El president de la Generalitat, Pere Aragonès, ha presentado esta semana la propuesta de referéndum del Govern de la Generalitat que, según un informe elaborado por el Institut d'Estudis d'Autogovern (IEA), se podría elaborar a través del artículo 92 de la Constitution. Le candidat de l'ERC aux élections a même posé la question : « Voulez-vous que la Catalogne soit un État indépendant ? Aragonès affirme qu'« il s'agit d'une proposition tangible et viable » qui répond « au consensus de 80 % » selon lequel les citoyens votent sur l'indépendance de la Catalogne.
Les Catalans sont convaincus de la nécessité d'organiser un référendum d'autodétermination pour décider de l'avenir de la Catalogne. Depuis 2017, lorsque le PDG a commencé à collecter des données sur cette question, le soutien à la tenue d'un référendum se maintient entre 70 et 80 %. En marzo de 2024 un 76% de las personas encuestadas dice estar “muy de acuerdo” o “bastante de acuerdo” con el derecho a decidir sobre su futuro como país en un referéndum, frente a un 18% que está “muy o bastante” N'être pas d'accord.
42% de la population catalane est favorable à l'indépendance et 51% contre, selon les données du dernier Baromètre du Centre d'études d'opinion de Catalogne (CEO). De juin 2015 à mars 2024, il n’y a eu que deux périodes – en juin 2016 et d’octobre 2017 à juillet 2019 – au cours desquelles l’opinion en faveur de l’indépendance a dépassé l’opposé en pourcentage, avec une différence maximale de 6 points de pourcentage. La position contre l'indépendance a été historiquement la plus exprimée, dépassant la position en faveur de 11 points de pourcentage – juin 2022 et novembre 2023 -.
L'inquiétude concernant les relations entre la Catalogne et l'Espagne reste depuis des années l'une des principales préoccupations des électeurs. Dans le dernier Baromètre d'opinion politique des PDG, les personnes interrogées le classent comme le troisième problème le plus important en Catalogne. Loin d'être terminé, le « processus » indépendantiste continuera d'être présent lors des prochaines élections marquées par le traitement de la loi d'amnistie et la candidature de l'ancien président Carles Puigdemont, qui ne pourra pas retourner en Catalogne sans risquer d'être arrêté. jusqu'à l'approbation définitive de la loi.
L'amnistie et Puigdemont
Le scénario actuel est marqué par la loi d'amnistie approuvée par le Congrès des députés et en cours d'examen au Sénat. Cette loi vise à pardonner les crimes liés à la cause indépendantiste et à exonérer les accusés de toute responsabilité. L'amnistie bénéficie du soutien de 64% de la population catalane, selon le PDG. Il dépend de son approbation pour que l'ancien président de la Generalitat et candidat de Junts per Catalunya, Carles Puigdemont, puisse être à Barcelone pour le débat d'investiture.

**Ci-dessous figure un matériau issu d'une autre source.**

(* ===== verification/Background.v ===== *)
(** * Background: background tasks and the thread pool

    [BackgroundTask] and [BackgroundTasks] ([_background.py], [background.py]),
    and the helpers of [_concurrency.py] and [concurrency.py] that run blocking
    code in threads.  What user callables do is a parameter; a task may add
    further tasks to the collection that is being run. *)

From S2P Require Import Prelude PyStr Asgi Responses.

(** ** [is_async_callable] *)

(** What the check looks at: functions, partial applications, and other objects
    with, if they are callable, whether their [__call__] is a coroutine
    function. *)
Inductive pyobj : Type := PyFunction (coro : bool) | PyPartial (func : pyobj) | PyObject (dunder_call : option bool).

Fixpoint unwrap_partial (o : pyobj) : pyobj :=
  match o with PyPartial f => unwrap_partial f | _ => o end.

Definition is_async_callable (o : pyobj) : bool :=
  match unwrap_partial o with
  | PyFunction coro => coro
  | PyObject (Some coro) => coro
  | _ => false
  end.

(** ** Tasks *)
Section tasks.
Context {V : Type}.

Record BackgroundTask : Type := mkTask { func : pyobj; func_id : Z; args : list V; kwargs : list (str * V) }.

(** How a callable is run: awaited, or in a thread. *)
Inductive mode : Type := Awaited | InThread.

Record task_call : Type := mkCall { t_mode : mode; t_task : BackgroundTask }.

Definition call_of (t : BackgroundTask) : task_call :=
  mkCall (if is_async_callable (func t) then Awaited else InThread) t.

Record BackgroundTasks : Type := mkTasks { tasks : list BackgroundTask }.

Definition init_tasks (ts : option (list BackgroundTask)) : BackgroundTasks := mkTasks (get_or ts []).

Definition add_task (b : BackgroundTasks) (f : pyobj) (i : Z) (a : list V) (k : list (str * V)) : BackgroundTasks :=
  mkTasks (tasks b ++ [mkTask f i a k]).

(** What a task does, given the calls made before: the tasks it adds to the
    collection, and how it ends. *)
Context (execute : list task_call -> task_call -> list BackgroundTask * result unit).

(** [BackgroundTasks.__call__] from position [i] on: the loop goes over the
    list as it is, so tasks that are added while it runs are run too.  [None]:
    out of fuel. *)
Fixpoint run_tasks (fuel : nat) (i : nat) (b : BackgroundTasks) (log : list task_call)
    : option (BackgroundTasks * list task_call * result unit) :=
  match fuel with
  | O => None
  | S fuel' =>
      match tasks b !! i with
      | None => Some (b, log, Ok tt)
      | Some t =>
          let c := call_of t in
          let '(added, r) := execute log c in
          let b' := mkTasks (tasks b ++ added) in
          match r with
          | Ok _ => run_tasks fuel' (S i) b' (log ++ [c])
          | Raise e => Some (b', log ++ [c], Raise e)
          end
      end
  end.

Definition run_background (fuel : nat) (b : BackgroundTasks) := run_tasks fuel 0 b [].
End tasks.

(** ** Context managers and iterators in threads *)
Section threads.
Context {V R : Type}.

(** [contextmanager_in_threadpool(cm)] around a body: what [__exit__] is called
    with, and how the block ends.  Entering is inside the [try], so an exception
    of [__enter__] is given to [__exit__] as well; if that swallows it there is
    nothing to yield. *)
Definition contextmanager_in_threadpool (enter : result V) (body : V -> result R)
    (exit_cm : option exn -> result bool) : list (option exn) * result (option R) :=
  let failed (e : exn) (swallowed : result (option R)) :=
    ([Some e], match exit_cm (Some e) with Ok true => swallowed | Ok false => Raise e | Raise e' => Raise e' end) in
  match enter with
  | Raise e => failed e (Raise (RuntimeError $"generator didn't yield"))
  | Ok v =>
      match body v with
      | Raise e => failed e (Ok None)
      | Ok r => ([None], match exit_cm None with Ok _ => Ok (Some r) | Raise e' => Raise e' end)
      end
  end.

(** What [next] gives: a value, the end, or an exception. *)
Inductive next_result : Type := NextValue (v : V) | NextStop | NextRaise (e : exn).

(** [iterate_in_threadpool] over what successive calls of [next] give. *)
Fixpoint iterate_in_threadpool (it : list next_result) : list V * result unit :=
  match it with
  | [] | NextStop :: _ => ([], Ok tt)
  | NextRaise e :: _ => ([], Raise e)
  | NextValue v :: it' => let '(vs, r) := iterate_in_threadpool it' in (v :: vs, r)
  end.
End threads.

(** ** Tasks run in order *)
Section tasks_facts.
Context {V : Type} (execute : list (@task_call V) -> @task_call V -> list (@BackgroundTask V) * result unit).

Lemma run_tasks_log fuel i b log b' log' r :
  run_tasks execute fuel i b log = Some (b', log', r) ->
  log = call_of <$> take i (tasks b) ->
  ∃ added done_ rest,
    tasks b' = tasks b ++ added ∧ tasks b' = done_ ++ rest ∧ log' = call_of <$> done_
    ∧ match r with Ok _ => rest = [] | Raise e => ∃ before t, done_ = before ++ [t] ∧ (execute (call_of <$> before) (call_of t)).2 = Raise e end.
Proof.
  revert i b log. induction fuel as [|fuel IH]; intros i b log; simpl; [done|].
  destruct (tasks b !! i) as [t|] eqn:Ht.
  - destruct (execute log (call_of t)) as [added [[]|e]] eqn:He; intros H Hlog.
    + assert (i < length (tasks b))%nat by (by eapply lookup_lt_Some).
      destruct (IH (S i) (mkTasks (tasks b ++ added)) (log ++ [call_of t]) H) as (ad & dn & re & H1 & H2 & H3 & H4).
      { simpl. rewrite take_app_le by lia. rewrite (take_S_r _ _ _ Ht), fmap_app. by rewrite Hlog. }
      exists (added ++ ad), dn, re. split_and!; [by rewrite H1, app_assoc|done..].
    + injection H as <- <- <-. exists added, (take i (tasks b) ++ [t]), (drop (S i) (tasks b) ++ added).
      split_and!; [done| |by rewrite fmap_app, Hlog|].
      * simpl. rewrite <-(take_drop_middle _ _ _ Ht) at 1. by rewrite <-!app_assoc.
      * exists (take i (tasks b)), t. split; [done|]. by rewrite <-Hlog, He.
  - intros [= <- <- <-] Hlog. apply lookup_ge_None in Ht. exists [], (tasks b), []. rewrite app_nil_r. split_and!; [done..| |done].
    by rewrite Hlog, take_ge.
Qed.

Lemma run_tasks_total b i log n :
  (∀ l c, (execute l c).1 = []) -> (length (tasks b) - i < n)%nat -> is_Some (run_tasks execute n i b log).
Proof.
  intros Hnone. revert i b log. induction n as [|n IH]; intros i b log Hn; [lia|]. simpl.
  destruct (tasks b !! i) as [t|] eqn:Ht; [|eauto].
  pose proof (Hnone log (call_of t)) as Ha. destruct (execute log (call_of t)) as [added [[]|e]]; [|eauto].
  simpl in Ha. subst. apply IH. apply lookup_lt_Some in Ht. simpl. rewrite app_nil_r. lia.
Qed.
End tasks_facts.

(** Background tasks run in the order they were added, one after the other,
    each in a thread unless its callable is asynchronous, those that running
    tasks add last.  If the collection finishes, every task was run exactly
    once; if a task raises, the tasks up to it were run and no later one.  When
    no task adds another one, it always ends within one step per task. *)
Theorem background_tasks_in_order {V}
    (execute : list (@task_call V) -> @task_call V -> list (@BackgroundTask V) * result unit) fuel b :
  (∀ b' log r, run_background execute fuel b = Some (b', log, r) ->
     ∃ added run_ rest,
       tasks b' = tasks b ++ added ∧ tasks b' = run_ ++ rest ∧ log = call_of <$> run_
       ∧ match r with
         | Ok _ => rest = []
         | Raise e => ∃ before t, run_ = before ++ [t] ∧ (execute (call_of <$> before) (call_of t)).2 = Raise e
         end)
  ∧ ((∀ l c, (execute l c).1 = []) -> (length (tasks b) < fuel)%nat -> is_Some (run_background execute fuel b)).
Proof.
  split.
  - intros b' log r H. by apply (run_tasks_log execute fuel 0 b [] b' log r H).
  - intros Hnone Hf. apply run_tasks_total; [done|lia].
Qed.

(** Two tasks, the second of which fails; a third one is never run. *)
Definition sample_execute (log : list (@task_call Z)) (c : @task_call Z) : list (@BackgroundTask Z) * result unit :=
  ([], if (func_id (t_task c) =? 2)%Z then Raise (ValueError $"failed") else Ok tt).

Definition sample_tasks : @BackgroundTasks Z :=
  add_task (add_task (add_task (init_tasks None) (PyPartial (PyFunction true)) 1 [5] []) (PyFunction false) 2 [] [])
    (PyFunction false) 3 [] [].

Lemma background_tasks_in_order_witness :
  is_Some (run_background sample_execute 4 sample_tasks)
  ∧ option_map (fun x => (map t_mode x.1.2, x.2)) (run_background sample_execute 4 sample_tasks)
    = Some ([Awaited; InThread], Raise (ValueError $"failed")).
Proof.
  split; [|vm_compute; reflexivity].
  apply (proj2 (background_tasks_in_order sample_execute 4 sample_tasks)); [reflexivity|vm_compute; lia].
Defined.

(** The context manager is left exactly once, whatever happens. *)
Lemma contextmanager_left_once {V R} (enter : result V) (body : V -> result R) exit_cm :
  length (contextmanager_in_threadpool enter body exit_cm).1 = 1%nat.
Proof. unfold contextmanager_in_threadpool. by destruct enter as [v|]; [destruct (body v)|]. Qed.

(** Iteration gives the values up to the end of the iterator. *)
Lemma iterate_in_threadpool_values {V} (vs : list V) rest :
  iterate_in_threadpool ((NextValue <$> vs) ++ NextStop :: rest) = (vs, Ok tt).
Proof. induction vs as [|v vs IH]; csimpl; [done|]. by rewrite IH. Qed.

La semaine du 7 juin termine le délai pour la tenue de la séance plénière d'investiture au Parlement de Catalogne, et une fois les délais fixés écoulés, la loi d'amnistie pourrait être approuvée fin mai. Cependant, dans le cas où le Sénat – avec la majorité absolue du Parti populaire – mettait à exécution sa menace de poursuivre le Congrès devant la Cour constitutionnelle en raison d'un conflit de pouvoirs, la loi ne pourrait pas être approuvée avant la fin du mois de mai. En fait, les délais seraient allongés de plusieurs mois, ce qui mettrait en danger la présence de Puigdemont à la séance plénière d'investiture.
Les élections catalanes seront donc marquées par la relation entre la Catalogne et l'Espagne et, selon le rapport Polarisation et coexistence en Espagne 2021 publié en merDepuis 2022, le degré moyen d'affection que les Catalans suscitent dans toute l'Espagne est le plus bas de toutes les communautés.